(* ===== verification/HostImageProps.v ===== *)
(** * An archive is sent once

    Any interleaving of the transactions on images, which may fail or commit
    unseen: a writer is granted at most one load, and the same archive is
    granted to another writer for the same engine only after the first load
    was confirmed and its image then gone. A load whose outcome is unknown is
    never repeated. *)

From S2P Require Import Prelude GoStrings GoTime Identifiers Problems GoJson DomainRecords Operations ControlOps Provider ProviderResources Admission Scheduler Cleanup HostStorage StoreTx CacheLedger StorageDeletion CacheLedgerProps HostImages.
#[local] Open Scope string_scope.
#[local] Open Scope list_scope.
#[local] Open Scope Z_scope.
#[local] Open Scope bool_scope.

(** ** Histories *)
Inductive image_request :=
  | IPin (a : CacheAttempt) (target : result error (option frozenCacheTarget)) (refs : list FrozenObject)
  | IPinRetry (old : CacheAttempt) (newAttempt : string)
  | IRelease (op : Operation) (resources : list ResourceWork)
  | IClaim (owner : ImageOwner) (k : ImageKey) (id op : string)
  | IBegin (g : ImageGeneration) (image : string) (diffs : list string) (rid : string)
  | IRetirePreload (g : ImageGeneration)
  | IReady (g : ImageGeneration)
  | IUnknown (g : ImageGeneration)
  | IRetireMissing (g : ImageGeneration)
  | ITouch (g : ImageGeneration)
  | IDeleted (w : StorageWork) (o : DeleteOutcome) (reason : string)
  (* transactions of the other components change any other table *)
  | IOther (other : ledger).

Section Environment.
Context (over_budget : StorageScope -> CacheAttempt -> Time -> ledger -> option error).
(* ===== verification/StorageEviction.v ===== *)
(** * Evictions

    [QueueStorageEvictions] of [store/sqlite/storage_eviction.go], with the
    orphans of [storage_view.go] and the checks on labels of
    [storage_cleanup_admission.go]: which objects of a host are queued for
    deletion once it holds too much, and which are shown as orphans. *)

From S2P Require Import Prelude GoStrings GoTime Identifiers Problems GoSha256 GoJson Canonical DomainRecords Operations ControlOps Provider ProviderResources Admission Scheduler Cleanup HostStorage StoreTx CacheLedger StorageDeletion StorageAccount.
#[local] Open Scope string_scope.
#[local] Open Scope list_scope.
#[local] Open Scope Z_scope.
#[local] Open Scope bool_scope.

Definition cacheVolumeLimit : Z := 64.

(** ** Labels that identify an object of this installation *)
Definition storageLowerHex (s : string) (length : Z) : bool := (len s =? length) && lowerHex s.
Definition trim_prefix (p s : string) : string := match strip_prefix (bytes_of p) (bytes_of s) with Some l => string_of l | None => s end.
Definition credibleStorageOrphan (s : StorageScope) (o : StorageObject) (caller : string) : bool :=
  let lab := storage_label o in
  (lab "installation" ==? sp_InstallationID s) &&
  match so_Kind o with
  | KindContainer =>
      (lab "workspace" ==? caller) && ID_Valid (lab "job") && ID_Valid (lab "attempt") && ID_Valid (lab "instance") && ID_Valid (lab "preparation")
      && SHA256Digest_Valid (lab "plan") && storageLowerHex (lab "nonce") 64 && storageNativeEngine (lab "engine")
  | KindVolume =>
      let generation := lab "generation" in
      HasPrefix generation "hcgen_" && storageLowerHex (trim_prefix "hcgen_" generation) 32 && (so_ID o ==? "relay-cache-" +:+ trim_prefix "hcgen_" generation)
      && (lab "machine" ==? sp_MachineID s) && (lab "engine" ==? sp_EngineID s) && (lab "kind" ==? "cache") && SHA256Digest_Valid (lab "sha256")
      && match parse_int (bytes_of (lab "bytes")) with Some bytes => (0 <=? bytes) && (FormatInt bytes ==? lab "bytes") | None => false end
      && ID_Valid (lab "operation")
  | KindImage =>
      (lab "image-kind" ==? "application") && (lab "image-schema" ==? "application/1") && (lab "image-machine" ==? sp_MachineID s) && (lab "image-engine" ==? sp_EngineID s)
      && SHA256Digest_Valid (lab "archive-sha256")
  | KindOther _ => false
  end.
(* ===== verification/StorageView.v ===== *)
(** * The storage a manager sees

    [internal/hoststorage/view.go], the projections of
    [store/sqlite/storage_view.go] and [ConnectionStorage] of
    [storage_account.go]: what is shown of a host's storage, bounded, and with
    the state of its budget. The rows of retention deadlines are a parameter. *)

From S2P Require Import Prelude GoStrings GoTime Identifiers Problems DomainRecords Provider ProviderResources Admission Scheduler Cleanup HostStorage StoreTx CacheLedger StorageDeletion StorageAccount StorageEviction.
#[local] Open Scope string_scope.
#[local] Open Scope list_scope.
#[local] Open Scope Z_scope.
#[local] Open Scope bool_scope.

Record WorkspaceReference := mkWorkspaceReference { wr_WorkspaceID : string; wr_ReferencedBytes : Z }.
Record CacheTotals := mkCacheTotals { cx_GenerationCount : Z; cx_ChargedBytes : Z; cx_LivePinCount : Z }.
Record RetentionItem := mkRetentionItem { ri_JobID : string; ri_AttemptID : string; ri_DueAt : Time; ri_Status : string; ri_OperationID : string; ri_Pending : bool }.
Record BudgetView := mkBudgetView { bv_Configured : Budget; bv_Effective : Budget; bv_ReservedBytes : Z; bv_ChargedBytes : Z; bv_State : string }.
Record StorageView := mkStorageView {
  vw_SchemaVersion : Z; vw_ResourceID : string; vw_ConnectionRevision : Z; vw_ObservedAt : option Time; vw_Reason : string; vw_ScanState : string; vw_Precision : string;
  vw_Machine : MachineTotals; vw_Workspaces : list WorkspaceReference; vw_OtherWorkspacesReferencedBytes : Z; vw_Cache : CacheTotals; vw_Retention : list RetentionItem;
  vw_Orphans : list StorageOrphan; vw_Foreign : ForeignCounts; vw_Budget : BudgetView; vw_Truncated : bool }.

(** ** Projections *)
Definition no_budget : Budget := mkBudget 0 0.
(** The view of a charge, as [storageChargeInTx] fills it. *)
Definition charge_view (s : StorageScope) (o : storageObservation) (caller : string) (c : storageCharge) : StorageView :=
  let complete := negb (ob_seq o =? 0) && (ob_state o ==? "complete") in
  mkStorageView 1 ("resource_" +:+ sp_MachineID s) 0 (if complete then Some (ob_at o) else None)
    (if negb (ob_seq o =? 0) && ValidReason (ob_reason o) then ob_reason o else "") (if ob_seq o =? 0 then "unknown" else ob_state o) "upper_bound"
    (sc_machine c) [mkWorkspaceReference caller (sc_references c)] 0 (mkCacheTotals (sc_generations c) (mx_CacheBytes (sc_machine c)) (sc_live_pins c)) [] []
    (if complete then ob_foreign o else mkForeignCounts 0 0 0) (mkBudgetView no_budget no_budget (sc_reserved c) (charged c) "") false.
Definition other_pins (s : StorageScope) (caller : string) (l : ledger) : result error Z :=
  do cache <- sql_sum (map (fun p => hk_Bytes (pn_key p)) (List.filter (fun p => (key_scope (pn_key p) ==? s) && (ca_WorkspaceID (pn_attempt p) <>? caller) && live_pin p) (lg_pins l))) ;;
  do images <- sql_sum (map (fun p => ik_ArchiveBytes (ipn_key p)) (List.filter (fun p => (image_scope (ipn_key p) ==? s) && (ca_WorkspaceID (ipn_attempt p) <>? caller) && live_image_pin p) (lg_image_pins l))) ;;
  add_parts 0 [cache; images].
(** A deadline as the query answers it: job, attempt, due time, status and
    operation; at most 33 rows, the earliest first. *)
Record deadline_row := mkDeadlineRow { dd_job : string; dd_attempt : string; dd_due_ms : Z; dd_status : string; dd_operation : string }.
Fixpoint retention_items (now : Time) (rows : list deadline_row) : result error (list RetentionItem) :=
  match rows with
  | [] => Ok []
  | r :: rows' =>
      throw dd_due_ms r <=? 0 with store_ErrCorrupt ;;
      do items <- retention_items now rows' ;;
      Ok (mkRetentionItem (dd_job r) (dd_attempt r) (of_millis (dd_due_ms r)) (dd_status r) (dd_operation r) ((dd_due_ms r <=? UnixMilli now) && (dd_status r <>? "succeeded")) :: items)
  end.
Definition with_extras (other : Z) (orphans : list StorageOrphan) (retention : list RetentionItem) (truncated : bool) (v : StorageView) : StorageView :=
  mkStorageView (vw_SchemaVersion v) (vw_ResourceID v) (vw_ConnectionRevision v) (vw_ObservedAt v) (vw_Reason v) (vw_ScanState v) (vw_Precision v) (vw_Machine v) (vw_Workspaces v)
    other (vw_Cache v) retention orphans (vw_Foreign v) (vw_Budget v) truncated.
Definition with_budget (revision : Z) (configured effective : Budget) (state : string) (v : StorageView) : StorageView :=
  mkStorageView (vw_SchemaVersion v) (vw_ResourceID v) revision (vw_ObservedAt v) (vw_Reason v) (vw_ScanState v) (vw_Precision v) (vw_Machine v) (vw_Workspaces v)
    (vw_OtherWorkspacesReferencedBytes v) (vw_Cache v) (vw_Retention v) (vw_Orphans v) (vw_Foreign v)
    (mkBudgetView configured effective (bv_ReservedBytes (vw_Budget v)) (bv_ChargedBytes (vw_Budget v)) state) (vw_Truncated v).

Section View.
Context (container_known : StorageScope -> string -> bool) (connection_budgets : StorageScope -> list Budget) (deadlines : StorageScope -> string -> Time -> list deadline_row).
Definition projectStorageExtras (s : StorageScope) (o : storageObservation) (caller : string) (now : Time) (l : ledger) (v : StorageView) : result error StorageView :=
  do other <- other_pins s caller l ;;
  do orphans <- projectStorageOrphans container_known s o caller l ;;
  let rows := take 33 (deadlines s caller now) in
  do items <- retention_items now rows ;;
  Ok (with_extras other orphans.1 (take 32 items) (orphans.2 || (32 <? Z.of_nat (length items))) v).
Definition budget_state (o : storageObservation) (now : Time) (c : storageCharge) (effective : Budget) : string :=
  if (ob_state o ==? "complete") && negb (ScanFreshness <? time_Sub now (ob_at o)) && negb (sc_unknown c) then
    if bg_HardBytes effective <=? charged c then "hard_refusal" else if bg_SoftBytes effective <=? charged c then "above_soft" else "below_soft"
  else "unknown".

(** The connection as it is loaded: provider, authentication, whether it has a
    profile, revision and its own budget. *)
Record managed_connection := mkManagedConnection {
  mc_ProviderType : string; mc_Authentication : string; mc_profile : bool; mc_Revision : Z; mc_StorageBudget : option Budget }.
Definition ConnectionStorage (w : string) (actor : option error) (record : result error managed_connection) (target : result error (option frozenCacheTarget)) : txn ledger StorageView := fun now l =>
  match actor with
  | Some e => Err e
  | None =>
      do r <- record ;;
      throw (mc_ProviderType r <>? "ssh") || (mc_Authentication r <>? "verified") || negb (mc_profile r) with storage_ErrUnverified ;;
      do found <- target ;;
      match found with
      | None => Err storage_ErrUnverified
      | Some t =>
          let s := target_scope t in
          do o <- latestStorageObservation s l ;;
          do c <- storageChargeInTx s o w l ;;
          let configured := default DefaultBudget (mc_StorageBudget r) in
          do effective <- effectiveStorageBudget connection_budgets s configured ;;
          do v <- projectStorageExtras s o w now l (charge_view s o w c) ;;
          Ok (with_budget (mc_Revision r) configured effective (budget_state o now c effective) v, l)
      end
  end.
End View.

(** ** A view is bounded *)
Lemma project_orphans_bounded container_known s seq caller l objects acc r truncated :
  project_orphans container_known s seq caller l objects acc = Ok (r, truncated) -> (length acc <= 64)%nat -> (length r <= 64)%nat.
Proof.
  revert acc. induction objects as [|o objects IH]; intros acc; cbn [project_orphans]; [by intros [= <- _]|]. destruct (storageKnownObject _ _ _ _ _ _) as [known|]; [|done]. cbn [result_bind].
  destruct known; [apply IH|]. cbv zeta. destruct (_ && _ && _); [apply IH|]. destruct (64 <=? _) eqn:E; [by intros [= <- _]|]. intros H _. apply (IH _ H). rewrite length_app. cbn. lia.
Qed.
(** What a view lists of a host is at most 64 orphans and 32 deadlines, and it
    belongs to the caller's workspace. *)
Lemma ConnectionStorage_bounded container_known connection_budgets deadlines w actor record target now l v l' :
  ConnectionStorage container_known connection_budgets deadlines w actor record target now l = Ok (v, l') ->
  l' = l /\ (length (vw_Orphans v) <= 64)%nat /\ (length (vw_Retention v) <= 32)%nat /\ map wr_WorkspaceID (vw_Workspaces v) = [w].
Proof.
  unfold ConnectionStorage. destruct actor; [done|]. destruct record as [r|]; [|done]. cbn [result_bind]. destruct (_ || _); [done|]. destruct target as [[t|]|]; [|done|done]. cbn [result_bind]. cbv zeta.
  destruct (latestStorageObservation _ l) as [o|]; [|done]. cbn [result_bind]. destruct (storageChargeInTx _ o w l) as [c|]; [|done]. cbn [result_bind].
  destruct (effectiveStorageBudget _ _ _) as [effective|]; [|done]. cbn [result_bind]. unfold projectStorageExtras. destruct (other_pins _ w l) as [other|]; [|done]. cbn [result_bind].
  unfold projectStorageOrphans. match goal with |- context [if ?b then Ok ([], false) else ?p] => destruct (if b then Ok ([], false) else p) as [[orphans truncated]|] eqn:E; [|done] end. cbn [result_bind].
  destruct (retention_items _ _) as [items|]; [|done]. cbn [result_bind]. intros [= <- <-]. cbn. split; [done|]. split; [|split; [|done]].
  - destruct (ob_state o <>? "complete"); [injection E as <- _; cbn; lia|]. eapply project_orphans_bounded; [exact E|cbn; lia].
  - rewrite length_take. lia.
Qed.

○ ○ ○ ○ ○

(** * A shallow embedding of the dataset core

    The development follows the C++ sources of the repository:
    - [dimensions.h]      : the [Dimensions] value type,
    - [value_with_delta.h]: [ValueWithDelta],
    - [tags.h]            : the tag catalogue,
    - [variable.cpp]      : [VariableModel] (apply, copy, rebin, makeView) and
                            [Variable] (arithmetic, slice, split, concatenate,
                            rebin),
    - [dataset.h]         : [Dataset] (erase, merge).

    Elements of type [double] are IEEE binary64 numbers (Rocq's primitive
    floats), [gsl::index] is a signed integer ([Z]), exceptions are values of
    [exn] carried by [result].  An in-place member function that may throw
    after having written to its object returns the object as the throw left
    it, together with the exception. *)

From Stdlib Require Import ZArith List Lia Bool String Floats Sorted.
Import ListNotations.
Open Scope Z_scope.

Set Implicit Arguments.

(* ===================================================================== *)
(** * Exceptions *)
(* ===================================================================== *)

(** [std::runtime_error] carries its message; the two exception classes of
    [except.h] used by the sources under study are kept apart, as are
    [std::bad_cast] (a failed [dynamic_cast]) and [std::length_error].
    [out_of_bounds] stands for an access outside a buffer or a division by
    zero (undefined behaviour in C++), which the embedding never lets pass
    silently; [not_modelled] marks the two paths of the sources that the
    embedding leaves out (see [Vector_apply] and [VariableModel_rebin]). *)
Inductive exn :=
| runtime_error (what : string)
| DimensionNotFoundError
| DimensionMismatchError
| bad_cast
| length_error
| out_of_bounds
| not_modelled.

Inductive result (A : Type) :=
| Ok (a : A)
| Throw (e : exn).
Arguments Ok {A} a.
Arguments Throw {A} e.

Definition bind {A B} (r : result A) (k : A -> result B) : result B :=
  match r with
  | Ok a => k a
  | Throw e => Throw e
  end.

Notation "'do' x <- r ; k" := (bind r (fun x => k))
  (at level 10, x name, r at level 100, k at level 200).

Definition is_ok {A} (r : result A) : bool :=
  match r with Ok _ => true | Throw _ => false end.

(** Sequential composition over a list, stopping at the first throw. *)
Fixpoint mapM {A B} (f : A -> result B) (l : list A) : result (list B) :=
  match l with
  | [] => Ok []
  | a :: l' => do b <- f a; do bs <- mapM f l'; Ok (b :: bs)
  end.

○ ○ ○ ○ ○

• **Exercise objective**
For this exercise, please output exactly the lines above starting at the line with "(* ===== verification/HostImageProps.v" and ending at the line with "never repeated. *)", ends included.

• **Solution to this exercise**
(* ===== verification/HostImageProps.v ===== *)
(** * An archive is sent once

    Any interleaving of the transactions on images, which may fail or commit
    unseen: a writer is granted at most one load, and the same archive is
    granted to another writer for the same engine only after the first load
    was confirmed and its image then gone. A load whose outcome is unknown is
    never repeated. *)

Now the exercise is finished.